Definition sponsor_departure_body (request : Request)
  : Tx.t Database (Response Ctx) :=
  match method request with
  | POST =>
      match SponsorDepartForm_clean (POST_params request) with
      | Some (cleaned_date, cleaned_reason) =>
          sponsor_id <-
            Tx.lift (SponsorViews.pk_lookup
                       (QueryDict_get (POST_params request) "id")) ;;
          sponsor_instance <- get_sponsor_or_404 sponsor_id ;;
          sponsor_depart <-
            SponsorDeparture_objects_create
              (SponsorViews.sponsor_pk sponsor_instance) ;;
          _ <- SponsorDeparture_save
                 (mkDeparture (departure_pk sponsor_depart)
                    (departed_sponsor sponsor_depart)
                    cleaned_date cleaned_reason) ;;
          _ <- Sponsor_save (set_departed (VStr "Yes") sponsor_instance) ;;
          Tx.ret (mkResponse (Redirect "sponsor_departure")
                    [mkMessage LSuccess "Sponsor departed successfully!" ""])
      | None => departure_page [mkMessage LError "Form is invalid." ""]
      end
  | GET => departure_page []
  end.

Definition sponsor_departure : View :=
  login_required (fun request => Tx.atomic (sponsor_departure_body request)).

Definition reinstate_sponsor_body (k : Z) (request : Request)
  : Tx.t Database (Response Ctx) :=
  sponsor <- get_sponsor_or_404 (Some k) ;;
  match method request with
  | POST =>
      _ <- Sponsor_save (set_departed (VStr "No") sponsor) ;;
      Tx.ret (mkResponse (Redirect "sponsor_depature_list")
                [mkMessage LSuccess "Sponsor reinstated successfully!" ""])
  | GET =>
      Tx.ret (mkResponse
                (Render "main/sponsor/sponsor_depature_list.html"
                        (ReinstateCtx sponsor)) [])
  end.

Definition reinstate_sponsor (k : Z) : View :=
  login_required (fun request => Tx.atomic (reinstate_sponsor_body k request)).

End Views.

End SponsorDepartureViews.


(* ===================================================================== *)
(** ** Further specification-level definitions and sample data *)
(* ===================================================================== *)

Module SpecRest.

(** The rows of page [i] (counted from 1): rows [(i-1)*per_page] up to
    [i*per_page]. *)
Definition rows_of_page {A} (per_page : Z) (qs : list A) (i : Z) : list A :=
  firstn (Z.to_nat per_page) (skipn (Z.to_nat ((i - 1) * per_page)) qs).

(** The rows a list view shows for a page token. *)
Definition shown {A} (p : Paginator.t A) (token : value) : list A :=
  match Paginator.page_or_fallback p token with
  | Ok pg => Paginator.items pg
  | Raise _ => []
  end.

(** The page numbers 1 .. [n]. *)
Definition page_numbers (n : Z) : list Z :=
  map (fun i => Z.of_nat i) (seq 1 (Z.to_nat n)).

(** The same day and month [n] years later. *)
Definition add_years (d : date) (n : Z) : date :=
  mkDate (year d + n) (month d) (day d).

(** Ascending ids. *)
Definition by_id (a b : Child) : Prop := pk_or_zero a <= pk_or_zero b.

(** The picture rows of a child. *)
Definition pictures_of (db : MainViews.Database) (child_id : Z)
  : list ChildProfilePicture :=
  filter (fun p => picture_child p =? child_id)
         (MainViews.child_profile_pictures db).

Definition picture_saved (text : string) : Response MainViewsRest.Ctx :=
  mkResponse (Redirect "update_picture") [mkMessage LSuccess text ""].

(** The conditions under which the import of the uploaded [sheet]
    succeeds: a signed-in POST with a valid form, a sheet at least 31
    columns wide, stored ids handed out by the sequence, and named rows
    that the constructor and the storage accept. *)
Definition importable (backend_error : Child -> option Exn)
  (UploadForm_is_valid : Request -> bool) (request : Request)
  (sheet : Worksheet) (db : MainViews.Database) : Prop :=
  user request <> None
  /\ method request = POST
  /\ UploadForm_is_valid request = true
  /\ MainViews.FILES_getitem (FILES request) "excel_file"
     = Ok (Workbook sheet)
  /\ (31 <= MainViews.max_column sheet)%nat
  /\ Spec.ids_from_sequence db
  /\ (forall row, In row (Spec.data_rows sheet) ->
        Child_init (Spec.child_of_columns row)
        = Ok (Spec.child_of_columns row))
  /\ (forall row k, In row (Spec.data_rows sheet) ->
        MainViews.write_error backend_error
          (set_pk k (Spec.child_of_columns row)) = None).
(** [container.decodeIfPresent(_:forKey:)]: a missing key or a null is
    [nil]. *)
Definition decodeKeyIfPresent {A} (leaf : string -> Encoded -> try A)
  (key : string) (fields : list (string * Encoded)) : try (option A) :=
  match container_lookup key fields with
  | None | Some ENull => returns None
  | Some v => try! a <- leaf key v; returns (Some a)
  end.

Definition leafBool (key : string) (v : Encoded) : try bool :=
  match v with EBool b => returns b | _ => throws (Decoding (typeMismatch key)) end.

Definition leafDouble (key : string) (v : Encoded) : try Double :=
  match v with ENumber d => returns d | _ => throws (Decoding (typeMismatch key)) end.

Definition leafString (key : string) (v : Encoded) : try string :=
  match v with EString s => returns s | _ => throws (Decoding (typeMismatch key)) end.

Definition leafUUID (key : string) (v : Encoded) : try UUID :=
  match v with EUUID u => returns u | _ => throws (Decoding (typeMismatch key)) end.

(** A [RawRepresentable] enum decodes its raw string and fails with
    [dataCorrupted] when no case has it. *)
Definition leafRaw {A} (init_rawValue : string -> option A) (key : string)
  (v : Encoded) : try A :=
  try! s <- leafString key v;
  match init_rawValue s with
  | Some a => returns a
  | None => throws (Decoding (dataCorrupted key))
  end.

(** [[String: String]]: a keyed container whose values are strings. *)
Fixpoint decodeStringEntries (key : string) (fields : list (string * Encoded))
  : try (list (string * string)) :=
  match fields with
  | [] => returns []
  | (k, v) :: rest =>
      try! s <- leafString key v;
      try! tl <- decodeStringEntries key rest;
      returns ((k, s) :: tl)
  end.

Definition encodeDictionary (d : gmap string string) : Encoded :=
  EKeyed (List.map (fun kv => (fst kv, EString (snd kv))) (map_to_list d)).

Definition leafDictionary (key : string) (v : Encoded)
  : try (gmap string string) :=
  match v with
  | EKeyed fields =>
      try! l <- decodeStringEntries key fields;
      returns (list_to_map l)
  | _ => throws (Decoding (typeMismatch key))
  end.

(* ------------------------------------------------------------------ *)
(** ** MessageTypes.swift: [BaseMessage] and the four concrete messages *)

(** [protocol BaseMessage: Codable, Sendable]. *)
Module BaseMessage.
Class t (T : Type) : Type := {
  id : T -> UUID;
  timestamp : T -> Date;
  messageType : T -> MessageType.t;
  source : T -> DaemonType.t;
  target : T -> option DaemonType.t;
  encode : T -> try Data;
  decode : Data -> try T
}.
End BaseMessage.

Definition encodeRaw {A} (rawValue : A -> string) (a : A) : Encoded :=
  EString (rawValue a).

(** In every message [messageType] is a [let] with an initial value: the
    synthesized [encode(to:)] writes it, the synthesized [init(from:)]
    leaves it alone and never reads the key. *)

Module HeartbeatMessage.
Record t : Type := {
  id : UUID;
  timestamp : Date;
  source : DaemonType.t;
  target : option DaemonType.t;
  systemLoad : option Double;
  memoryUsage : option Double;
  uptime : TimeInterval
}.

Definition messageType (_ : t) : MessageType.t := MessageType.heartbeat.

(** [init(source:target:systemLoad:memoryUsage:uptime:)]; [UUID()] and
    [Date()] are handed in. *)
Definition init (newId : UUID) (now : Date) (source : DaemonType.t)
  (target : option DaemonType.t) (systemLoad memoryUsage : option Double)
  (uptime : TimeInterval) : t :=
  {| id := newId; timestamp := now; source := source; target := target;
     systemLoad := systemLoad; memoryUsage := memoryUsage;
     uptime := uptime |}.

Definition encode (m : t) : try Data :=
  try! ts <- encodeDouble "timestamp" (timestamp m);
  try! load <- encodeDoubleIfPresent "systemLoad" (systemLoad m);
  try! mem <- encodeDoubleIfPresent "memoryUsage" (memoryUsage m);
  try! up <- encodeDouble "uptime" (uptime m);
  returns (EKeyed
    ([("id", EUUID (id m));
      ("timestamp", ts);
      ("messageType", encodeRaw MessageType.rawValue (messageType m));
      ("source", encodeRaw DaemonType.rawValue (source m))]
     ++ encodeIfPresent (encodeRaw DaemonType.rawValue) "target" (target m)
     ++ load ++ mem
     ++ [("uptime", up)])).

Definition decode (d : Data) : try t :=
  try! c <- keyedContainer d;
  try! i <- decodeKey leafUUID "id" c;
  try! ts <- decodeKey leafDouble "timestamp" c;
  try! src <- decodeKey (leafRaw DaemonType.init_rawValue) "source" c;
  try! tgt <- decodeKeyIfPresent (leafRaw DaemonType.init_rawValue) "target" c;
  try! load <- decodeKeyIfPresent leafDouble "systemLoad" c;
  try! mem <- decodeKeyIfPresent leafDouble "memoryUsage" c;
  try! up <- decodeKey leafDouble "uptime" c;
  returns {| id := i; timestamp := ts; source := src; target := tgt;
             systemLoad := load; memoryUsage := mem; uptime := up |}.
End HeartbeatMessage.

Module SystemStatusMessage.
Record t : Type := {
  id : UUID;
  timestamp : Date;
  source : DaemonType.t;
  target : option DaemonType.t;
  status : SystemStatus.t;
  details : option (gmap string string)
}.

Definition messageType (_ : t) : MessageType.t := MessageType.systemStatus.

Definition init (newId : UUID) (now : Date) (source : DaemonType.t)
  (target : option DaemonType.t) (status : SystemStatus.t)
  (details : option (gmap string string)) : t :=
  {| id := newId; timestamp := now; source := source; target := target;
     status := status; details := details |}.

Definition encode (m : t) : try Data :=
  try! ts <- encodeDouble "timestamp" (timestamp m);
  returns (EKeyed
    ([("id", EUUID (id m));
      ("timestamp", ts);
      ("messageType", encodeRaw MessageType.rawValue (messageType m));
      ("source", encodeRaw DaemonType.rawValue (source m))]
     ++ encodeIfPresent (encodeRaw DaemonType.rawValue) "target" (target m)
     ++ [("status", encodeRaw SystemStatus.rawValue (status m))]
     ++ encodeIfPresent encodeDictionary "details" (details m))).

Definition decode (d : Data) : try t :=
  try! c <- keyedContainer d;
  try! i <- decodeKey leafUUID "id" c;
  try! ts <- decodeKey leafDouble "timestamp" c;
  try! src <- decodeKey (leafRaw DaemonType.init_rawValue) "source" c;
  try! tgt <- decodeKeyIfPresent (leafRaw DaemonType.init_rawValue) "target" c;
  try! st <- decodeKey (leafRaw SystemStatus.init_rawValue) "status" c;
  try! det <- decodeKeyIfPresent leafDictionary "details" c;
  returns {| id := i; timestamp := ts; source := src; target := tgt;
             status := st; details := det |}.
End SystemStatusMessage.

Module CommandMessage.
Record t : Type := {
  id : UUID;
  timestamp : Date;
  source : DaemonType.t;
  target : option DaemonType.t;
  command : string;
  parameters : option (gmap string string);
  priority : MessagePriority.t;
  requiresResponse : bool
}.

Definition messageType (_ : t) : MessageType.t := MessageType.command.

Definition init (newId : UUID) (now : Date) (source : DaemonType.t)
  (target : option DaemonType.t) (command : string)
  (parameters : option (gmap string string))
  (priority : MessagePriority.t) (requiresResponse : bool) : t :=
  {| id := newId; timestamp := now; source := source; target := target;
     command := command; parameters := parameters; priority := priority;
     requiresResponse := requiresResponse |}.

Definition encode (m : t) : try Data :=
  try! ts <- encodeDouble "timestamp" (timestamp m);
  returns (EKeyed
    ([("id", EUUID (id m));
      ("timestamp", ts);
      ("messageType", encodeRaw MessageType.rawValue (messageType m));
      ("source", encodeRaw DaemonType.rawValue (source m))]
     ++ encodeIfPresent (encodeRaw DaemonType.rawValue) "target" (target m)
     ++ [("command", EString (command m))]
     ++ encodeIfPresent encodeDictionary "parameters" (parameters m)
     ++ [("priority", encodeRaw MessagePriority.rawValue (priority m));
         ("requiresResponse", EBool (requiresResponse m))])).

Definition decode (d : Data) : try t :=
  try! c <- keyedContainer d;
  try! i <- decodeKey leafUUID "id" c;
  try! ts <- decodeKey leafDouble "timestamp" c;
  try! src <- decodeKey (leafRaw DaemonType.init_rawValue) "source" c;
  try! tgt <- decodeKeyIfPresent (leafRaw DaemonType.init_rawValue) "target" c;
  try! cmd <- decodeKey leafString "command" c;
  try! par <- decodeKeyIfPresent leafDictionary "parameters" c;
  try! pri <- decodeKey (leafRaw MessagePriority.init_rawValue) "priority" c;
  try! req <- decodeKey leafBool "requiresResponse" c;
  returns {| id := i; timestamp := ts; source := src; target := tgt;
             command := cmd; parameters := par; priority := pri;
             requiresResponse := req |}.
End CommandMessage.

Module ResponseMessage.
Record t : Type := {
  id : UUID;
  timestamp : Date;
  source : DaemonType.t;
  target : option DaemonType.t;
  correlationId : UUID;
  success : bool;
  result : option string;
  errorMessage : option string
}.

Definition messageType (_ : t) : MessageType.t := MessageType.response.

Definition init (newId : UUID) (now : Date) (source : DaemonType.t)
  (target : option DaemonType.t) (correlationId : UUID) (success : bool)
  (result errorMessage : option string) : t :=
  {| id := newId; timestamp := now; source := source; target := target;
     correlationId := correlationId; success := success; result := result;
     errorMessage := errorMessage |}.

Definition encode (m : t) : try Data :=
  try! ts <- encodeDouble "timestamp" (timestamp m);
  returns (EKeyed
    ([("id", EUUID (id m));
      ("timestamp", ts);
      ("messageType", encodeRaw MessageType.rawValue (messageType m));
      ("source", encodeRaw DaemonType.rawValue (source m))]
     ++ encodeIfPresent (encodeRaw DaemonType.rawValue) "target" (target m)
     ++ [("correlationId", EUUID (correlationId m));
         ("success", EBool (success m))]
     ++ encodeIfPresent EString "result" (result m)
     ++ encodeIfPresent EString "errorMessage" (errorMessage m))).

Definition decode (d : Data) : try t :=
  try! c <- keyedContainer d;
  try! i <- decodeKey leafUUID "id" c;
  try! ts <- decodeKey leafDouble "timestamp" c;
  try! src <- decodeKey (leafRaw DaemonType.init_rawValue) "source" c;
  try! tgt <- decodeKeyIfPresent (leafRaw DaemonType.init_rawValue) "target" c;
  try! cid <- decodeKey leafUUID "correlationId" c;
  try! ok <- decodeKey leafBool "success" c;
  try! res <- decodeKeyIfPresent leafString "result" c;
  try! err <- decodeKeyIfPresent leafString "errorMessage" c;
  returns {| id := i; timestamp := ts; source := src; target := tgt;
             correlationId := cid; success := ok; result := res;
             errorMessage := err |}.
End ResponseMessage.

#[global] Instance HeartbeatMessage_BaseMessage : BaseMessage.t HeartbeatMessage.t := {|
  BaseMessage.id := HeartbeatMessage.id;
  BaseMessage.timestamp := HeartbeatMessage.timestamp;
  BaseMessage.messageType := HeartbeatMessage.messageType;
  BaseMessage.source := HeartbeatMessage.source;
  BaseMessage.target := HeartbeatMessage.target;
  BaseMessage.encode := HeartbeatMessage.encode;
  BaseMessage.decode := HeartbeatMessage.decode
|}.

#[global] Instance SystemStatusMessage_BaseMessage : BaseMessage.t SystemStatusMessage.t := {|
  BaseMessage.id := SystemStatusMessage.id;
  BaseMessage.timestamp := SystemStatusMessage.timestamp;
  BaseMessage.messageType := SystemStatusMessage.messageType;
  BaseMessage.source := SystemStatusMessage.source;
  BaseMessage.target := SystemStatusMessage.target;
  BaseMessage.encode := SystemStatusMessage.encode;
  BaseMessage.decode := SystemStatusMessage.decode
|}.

++++++++

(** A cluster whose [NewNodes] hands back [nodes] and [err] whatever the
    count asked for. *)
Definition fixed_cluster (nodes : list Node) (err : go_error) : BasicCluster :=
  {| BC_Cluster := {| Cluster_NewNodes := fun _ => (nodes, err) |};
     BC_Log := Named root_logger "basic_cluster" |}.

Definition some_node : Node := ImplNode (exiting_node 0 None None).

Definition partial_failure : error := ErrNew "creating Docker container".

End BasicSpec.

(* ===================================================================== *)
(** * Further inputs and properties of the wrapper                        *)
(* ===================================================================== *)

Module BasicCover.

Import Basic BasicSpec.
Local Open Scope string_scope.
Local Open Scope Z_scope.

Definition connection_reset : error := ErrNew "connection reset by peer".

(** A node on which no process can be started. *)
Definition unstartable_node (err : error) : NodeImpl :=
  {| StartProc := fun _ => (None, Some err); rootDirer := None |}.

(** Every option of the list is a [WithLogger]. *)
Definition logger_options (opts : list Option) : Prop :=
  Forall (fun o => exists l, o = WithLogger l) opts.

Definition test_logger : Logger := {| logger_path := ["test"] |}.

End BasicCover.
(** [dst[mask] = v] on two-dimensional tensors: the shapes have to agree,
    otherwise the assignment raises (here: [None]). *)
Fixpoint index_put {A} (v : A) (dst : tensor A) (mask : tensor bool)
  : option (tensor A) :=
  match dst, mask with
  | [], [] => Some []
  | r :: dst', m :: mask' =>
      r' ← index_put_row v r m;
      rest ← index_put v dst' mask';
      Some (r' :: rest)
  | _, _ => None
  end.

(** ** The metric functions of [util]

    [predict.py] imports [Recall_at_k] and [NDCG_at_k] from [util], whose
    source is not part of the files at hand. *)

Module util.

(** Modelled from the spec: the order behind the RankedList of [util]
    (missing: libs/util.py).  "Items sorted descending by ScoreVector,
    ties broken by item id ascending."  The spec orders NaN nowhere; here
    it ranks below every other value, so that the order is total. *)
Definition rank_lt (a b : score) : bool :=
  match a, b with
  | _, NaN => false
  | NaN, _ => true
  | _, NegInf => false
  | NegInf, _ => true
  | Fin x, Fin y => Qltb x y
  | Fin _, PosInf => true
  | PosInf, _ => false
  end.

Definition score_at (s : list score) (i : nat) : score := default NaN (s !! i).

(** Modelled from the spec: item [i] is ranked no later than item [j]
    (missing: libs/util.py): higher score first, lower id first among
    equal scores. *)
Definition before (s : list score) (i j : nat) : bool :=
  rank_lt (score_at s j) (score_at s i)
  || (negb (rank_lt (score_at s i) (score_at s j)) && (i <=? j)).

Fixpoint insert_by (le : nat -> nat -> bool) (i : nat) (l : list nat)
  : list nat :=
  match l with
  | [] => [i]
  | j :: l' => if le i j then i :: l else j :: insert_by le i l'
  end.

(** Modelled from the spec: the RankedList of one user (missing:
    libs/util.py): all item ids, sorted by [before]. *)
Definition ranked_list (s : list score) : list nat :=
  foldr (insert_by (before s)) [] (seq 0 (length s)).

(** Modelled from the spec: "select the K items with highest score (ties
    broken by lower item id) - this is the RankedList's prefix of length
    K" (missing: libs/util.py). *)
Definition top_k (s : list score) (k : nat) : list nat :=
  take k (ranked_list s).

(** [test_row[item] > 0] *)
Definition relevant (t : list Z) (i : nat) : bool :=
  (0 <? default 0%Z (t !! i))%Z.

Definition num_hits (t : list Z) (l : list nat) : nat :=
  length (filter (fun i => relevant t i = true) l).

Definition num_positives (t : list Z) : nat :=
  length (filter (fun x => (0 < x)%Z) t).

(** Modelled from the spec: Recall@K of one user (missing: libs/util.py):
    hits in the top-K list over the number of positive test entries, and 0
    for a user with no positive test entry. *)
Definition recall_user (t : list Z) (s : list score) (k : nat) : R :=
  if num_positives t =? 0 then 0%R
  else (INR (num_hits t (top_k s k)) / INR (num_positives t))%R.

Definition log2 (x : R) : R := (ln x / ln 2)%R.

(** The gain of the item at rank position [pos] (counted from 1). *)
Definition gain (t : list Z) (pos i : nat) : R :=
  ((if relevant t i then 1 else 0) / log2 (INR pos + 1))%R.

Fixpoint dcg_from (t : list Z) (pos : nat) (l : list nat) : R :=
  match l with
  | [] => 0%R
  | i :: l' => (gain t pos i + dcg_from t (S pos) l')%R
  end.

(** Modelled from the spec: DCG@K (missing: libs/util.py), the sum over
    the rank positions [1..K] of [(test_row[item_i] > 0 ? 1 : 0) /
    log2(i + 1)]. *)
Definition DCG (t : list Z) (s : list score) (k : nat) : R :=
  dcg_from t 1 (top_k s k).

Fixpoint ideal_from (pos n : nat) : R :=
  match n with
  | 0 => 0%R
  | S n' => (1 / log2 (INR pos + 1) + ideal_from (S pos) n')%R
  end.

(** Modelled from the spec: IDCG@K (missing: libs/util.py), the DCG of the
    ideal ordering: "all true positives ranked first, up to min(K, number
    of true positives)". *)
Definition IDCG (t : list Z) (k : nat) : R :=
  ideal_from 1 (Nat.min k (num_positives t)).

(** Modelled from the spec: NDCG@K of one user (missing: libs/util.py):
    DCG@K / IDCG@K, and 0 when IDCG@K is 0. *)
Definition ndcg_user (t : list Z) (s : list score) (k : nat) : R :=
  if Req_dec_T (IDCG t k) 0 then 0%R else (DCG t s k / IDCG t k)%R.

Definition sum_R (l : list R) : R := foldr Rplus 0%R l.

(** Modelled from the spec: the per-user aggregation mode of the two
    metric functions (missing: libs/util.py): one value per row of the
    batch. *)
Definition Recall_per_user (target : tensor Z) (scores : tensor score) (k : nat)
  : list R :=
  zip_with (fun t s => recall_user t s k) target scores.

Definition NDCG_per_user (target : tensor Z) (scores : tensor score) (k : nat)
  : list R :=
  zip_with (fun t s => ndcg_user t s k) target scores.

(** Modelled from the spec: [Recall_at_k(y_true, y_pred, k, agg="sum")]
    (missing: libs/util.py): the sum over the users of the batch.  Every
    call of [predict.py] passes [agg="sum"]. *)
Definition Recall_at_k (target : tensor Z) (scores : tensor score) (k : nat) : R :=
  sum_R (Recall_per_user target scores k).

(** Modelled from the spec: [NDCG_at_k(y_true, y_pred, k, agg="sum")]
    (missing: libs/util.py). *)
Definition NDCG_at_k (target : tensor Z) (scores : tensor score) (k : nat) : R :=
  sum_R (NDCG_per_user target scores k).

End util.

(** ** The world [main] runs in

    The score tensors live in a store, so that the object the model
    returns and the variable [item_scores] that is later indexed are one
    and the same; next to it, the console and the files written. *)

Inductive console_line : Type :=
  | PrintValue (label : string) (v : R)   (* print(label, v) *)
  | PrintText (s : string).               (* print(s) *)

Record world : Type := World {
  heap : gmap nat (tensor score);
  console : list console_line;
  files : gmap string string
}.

++++++++

The task:
Search the listing for the string "SystemStatusMessage". Copy each line where it turns up.

Task answer:
Module SystemStatusMessage.
End SystemStatusMessage.
#[global] Instance SystemStatusMessage_BaseMessage : BaseMessage.t SystemStatusMessage.t := {|
  BaseMessage.id := SystemStatusMessage.id;
  BaseMessage.timestamp := SystemStatusMessage.timestamp;
  BaseMessage.messageType := SystemStatusMessage.messageType;
  BaseMessage.source := SystemStatusMessage.source;
  BaseMessage.target := SystemStatusMessage.target;
  BaseMessage.encode := SystemStatusMessage.encode;
  BaseMessage.decode := SystemStatusMessage.decode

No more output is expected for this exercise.